--- START ---

(** [runClient]. *)
Definition start_client : prog unit :=
  match RrlClient.runClient s c with
  | HandshakeFlood addr => runHandshakeFlood addr
  | IdleHolder addr => act (Launch (IdleHolder addr) c dur tag track)
  | TCPRedial addr => act (Launch (TCPRedial addr) c dur tag track)
  | StreamTCP addr => runTCP addr
  | StreamDoT addr => runDoT addr
  | DoHClient addr => start_doh addr
  | DatagramUDP addr => runUDP addr
  end.
End starts.

(** ** The upstreams of an arm *)

(** [startMock], and what it was given or met: the address, or the error of its
    last bind. *)
Definition start_mock (f : flags) (w : which_mock) (ttl_ : Z) : prog (result string (Mock * string * Z)) :=
  run! (tries, text) := act (StartMock w (answerRecords f) ttl_) in
  Ret (match RrlMock.startMock tries (answerRecords f) ttl_ with
       | Some (m, size) => Ok (m, text, size)
       | None => Err text
       end).

Record outage : Type := mkOutage {
  o_spec : failSpec; o_mock : Mock; o_failing : string; o_steady : option string
}.

Definition startOutage (f : flags) (s : failSpec) : prog (result string outage) :=
  run!? (m, failing, _) := start_mock f Failing (f_ttl s) in
  if f_alone s then Ret (Ok (mkOutage s m failing None))
  else
    run! r := start_mock f Steady (f_ttl s) in
    match r with
    | Err e => run! _ := act (StopMock Failing) in Ret (Err e)
    | Ok (_, steady, _) => Ret (Ok (mkOutage s m failing (Some steady)))
    end.
(* ===== verification/LoadGen.v ===== *)
(** * [bench/cmd/loadgen]: the load generator

    The clients' [Query] methods over what the network delivers, the checks of
    [main], and the three runs: [runOnce], [run] and [runHandshake].  A run is
    its goroutines' steps in any order: [gstep] is one step of one goroutine,
    from one atomic operation on the shared counters to the next, and
    [run_events] a whole interleaving.  Clock readings and what the network did
    are in the events; the TLS and HTTP libraries decide whether a dial or a
    request succeeded. *)

From S2P Require Import Prelude GoStrings GoFloat DnsWire Hist Framing MockDns.

Notation time := Z (only parsing).

Record config : Type := mkConfig {
  c_server : string; c_transport : string; c_clients : Z; c_concurrency : Z;
  c_duration : duration; c_warmup : duration; c_qmode : string; c_qname : string;
  c_path : string; c_rate : Z; c_once : bool
}.

Record Result : Type := mkResult {
  Transport : string; Clients : Z; Concurrency : Z; Answered : Z; Errors : Z;
  Rcodes : gmap string Z; Seconds : float64; QPS : float64; P50ms : float64; P99ms : float64;
  MinPerClient : Z; MaxPerClient : Z; Reconnects : Z
}.

(** ** [main]: what the flags allow *)

Inductive main_action : Type := Exit (code : Z) | DoOnce | DoRun.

--- END ---

* [WHAT YOU SHOULD DO]
All that is needed is the exact run of lines above from the line containing "[run_events] a whole" through the line containing "(** ** [main]: what the flags allow *)", both of them included.

* [ANSWER TO THE EXERCISE]
    [run_events] a whole interleaving.  Clock readings and what the network did
    are in the events; the TLS and HTTP libraries decide whether a dial or a
    request succeeded. *)

From S2P Require Import Prelude GoStrings GoFloat DnsWire Hist Framing MockDns.

Notation time := Z (only parsing).

Record config : Type := mkConfig {
  c_server : string; c_transport : string; c_clients : Z; c_concurrency : Z;
  c_duration : duration; c_warmup : duration; c_qmode : string; c_qname : string;
  c_path : string; c_rate : Z; c_once : bool
}.

Record Result : Type := mkResult {
  Transport : string; Clients : Z; Concurrency : Z; Answered : Z; Errors : Z;
  Rcodes : gmap string Z; Seconds : float64; QPS : float64; P50ms : float64; P99ms : float64;
  MinPerClient : Z; MaxPerClient : Z; Reconnects : Z
}.

(** ** [main]: what the flags allow *)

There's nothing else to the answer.